+++ Material provided +++

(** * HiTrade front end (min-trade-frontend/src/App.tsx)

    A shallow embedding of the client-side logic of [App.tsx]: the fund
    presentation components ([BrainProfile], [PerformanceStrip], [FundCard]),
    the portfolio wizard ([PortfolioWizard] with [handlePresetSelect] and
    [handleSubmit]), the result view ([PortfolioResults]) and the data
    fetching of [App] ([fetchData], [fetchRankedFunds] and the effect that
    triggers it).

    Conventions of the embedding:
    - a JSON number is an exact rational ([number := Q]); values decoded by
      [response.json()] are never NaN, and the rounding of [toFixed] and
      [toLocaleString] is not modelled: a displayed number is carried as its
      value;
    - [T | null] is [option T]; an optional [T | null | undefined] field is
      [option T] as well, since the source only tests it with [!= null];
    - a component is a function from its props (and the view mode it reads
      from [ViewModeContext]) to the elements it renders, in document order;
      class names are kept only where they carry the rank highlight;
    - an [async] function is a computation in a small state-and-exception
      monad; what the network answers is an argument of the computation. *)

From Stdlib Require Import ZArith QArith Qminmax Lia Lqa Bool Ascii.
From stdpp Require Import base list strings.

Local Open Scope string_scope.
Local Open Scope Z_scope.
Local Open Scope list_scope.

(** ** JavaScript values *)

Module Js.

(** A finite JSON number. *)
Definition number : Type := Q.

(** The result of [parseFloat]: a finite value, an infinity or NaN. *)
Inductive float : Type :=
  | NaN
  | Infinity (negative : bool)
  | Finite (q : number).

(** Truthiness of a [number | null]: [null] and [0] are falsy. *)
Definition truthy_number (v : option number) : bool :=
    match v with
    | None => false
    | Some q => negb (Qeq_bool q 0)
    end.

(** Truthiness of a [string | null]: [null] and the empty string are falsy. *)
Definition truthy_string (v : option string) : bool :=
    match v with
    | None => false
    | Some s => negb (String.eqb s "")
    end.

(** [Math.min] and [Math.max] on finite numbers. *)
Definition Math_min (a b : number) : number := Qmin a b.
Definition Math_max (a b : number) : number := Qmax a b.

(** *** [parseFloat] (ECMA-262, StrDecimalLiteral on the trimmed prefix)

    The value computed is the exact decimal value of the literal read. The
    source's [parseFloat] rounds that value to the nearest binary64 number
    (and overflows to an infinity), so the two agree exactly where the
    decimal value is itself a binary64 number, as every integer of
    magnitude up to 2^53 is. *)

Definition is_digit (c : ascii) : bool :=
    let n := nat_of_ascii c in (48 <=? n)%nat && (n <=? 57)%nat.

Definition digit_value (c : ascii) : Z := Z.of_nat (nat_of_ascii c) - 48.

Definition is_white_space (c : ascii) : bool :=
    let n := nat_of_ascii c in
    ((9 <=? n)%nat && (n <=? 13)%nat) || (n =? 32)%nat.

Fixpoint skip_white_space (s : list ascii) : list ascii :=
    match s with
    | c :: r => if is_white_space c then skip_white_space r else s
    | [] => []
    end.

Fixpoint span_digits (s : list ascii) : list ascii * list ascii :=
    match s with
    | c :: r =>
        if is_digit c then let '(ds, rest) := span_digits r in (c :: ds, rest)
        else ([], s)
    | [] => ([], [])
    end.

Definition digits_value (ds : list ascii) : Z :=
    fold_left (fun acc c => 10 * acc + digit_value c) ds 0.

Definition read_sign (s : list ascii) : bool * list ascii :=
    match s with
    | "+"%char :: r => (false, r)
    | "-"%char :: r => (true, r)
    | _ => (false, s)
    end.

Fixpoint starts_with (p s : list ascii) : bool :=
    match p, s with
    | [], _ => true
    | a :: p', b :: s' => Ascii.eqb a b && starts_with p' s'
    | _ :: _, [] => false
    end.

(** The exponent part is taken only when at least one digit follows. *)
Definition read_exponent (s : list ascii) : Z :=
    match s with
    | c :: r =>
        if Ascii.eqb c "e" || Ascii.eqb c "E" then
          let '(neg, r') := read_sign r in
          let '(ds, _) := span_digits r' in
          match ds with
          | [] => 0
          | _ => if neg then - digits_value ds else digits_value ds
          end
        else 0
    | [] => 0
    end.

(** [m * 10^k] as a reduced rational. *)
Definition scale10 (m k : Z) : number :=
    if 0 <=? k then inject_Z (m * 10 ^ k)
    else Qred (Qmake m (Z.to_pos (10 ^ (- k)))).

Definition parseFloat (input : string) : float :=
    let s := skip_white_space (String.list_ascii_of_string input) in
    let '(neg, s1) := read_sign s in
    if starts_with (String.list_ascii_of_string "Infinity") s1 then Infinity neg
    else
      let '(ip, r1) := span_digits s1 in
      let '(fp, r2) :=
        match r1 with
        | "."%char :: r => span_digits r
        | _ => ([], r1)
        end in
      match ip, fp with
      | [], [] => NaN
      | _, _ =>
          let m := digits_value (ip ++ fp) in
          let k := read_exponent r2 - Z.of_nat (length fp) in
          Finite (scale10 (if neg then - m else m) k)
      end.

+++
+++ Material provided +++

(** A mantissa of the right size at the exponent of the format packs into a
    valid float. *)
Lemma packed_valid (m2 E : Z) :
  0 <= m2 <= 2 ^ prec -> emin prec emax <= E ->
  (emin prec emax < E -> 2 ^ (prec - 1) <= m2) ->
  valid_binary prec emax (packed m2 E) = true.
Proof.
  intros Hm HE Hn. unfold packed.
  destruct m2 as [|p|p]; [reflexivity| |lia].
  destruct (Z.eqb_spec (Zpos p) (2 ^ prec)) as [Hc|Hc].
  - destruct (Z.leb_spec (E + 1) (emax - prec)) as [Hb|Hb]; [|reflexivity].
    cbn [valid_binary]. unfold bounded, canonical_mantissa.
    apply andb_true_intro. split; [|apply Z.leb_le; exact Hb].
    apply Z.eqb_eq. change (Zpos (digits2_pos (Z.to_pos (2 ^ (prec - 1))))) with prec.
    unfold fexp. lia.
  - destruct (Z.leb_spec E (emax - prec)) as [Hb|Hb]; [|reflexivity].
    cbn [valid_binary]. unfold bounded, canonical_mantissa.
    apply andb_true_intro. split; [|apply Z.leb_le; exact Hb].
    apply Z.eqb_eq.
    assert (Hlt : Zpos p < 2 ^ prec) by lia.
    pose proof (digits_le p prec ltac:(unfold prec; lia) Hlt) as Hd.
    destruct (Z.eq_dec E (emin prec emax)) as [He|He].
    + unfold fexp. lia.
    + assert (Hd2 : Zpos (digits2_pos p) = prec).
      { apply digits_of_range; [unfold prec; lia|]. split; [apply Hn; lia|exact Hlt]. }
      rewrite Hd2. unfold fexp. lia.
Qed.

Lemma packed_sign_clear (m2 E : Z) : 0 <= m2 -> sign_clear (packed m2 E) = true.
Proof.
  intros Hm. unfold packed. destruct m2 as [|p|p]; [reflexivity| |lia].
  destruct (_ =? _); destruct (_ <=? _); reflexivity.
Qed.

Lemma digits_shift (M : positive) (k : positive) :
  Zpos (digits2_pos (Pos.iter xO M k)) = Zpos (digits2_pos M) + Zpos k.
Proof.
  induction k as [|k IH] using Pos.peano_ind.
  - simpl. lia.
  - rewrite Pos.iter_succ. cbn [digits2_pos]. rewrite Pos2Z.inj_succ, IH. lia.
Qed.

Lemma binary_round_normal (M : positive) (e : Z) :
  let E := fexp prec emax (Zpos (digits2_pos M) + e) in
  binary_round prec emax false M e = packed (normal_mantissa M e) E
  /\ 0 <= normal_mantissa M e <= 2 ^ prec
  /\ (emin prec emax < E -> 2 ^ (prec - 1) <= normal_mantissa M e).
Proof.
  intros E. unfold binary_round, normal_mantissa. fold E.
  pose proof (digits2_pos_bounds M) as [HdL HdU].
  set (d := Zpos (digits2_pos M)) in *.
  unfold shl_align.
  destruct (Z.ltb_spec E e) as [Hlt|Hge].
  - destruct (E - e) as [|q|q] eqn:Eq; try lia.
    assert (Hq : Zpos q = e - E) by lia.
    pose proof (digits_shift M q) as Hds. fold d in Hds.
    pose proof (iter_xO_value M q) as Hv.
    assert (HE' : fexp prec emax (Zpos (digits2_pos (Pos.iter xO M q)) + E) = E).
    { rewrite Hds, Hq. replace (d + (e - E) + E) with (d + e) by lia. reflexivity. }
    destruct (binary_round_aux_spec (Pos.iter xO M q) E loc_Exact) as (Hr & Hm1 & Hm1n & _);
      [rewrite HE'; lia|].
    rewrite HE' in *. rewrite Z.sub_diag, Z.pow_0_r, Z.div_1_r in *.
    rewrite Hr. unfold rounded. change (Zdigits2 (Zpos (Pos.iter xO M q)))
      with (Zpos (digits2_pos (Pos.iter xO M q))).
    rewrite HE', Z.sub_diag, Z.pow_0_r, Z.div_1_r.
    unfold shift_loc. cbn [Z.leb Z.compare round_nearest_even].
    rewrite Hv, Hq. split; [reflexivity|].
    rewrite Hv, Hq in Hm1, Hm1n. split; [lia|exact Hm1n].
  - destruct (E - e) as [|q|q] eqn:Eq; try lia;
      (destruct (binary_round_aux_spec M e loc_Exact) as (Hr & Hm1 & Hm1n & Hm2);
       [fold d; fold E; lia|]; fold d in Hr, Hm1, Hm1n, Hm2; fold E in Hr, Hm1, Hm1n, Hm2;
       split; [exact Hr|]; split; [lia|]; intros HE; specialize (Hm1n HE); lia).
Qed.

+++

The answer should consist of all lines from the records above that hold the word "positive".

Lemma digits_shift (M : positive) (k : positive) :
Lemma binary_round_normal (M : positive) (e : Z) :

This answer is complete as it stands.